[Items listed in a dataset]
━━━━━━━━━━━━━━━━

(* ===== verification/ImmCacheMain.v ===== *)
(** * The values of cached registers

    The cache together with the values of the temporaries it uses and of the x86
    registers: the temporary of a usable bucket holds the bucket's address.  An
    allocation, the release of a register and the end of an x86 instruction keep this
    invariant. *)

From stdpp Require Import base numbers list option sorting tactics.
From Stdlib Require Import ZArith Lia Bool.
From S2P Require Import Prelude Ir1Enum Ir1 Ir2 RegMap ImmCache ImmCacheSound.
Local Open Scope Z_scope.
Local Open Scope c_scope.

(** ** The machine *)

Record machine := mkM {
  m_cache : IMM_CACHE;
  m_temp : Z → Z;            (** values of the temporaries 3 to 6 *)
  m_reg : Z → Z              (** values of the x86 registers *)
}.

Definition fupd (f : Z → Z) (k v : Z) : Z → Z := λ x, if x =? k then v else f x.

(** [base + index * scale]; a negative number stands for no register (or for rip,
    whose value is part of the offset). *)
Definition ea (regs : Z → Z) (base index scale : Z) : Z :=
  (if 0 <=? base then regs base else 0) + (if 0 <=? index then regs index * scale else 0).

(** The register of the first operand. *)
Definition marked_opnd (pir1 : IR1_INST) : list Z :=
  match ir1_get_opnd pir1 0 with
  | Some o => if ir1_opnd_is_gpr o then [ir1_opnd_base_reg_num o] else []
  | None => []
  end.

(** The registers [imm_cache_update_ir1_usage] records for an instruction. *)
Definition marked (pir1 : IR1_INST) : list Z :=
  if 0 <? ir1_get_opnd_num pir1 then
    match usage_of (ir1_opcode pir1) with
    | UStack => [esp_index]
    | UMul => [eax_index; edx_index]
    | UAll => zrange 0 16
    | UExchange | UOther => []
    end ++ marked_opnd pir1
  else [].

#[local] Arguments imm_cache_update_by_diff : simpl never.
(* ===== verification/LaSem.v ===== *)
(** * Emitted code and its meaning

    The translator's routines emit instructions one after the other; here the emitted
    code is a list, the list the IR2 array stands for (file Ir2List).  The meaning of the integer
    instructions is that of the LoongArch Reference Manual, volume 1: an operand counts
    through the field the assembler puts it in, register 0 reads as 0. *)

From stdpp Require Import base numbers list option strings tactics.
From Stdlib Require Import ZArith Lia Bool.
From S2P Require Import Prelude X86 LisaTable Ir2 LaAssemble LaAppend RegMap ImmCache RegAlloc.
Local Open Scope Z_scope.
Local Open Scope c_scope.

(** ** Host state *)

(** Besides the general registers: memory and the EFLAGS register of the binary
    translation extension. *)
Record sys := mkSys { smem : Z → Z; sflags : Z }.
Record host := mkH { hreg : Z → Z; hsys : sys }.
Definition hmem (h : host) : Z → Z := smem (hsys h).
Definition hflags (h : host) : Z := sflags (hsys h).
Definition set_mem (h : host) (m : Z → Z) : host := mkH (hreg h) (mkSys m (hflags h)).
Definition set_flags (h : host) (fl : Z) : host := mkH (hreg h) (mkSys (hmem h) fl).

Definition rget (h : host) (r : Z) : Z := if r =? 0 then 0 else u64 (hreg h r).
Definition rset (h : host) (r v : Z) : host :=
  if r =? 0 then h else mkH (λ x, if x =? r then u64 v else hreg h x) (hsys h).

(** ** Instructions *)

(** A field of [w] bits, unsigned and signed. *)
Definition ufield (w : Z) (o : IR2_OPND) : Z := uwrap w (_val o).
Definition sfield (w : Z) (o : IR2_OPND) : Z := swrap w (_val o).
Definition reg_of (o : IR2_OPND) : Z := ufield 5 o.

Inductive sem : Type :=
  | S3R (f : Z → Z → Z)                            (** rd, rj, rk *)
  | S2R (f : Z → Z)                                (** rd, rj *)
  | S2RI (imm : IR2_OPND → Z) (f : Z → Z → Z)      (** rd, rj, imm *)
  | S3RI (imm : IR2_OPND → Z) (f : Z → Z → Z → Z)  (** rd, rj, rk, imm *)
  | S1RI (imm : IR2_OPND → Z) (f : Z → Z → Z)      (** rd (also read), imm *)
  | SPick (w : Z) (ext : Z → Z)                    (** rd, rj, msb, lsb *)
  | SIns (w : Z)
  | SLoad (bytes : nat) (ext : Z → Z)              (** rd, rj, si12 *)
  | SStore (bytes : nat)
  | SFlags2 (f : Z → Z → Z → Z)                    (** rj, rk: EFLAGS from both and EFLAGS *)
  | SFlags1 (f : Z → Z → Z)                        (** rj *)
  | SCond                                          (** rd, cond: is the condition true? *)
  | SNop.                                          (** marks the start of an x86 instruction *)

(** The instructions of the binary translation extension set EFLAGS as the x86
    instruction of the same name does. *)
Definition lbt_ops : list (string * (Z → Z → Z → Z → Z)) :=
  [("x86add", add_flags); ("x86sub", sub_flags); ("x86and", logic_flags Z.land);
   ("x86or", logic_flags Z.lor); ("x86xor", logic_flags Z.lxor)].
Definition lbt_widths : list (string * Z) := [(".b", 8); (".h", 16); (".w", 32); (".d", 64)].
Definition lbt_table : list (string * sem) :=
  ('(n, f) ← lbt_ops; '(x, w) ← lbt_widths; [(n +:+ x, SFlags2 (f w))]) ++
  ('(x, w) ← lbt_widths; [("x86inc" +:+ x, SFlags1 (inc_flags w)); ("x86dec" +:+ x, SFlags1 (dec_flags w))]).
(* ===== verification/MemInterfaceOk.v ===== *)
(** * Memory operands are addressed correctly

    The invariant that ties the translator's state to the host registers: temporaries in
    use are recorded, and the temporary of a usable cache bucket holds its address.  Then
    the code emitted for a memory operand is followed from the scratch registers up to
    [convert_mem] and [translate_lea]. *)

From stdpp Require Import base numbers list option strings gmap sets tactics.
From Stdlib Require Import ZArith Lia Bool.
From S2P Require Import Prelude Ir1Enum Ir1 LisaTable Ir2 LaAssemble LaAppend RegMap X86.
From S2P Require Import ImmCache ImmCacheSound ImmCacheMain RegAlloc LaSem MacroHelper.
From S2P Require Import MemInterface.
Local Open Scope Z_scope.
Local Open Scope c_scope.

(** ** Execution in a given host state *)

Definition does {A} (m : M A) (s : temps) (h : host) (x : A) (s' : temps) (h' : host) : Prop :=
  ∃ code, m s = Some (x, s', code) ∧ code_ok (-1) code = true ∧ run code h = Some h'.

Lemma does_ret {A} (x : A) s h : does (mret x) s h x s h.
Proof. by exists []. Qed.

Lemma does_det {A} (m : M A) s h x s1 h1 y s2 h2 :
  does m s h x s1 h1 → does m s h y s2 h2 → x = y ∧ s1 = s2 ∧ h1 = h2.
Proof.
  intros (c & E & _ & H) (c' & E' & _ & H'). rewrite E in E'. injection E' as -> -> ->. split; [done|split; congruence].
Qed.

━━━━━━━━━━━━━━━━

WHAT TO WORK ON: The reply is a bare number, the count of lines in these entries that hold the word "hsys".

TASK OUTPUT: 4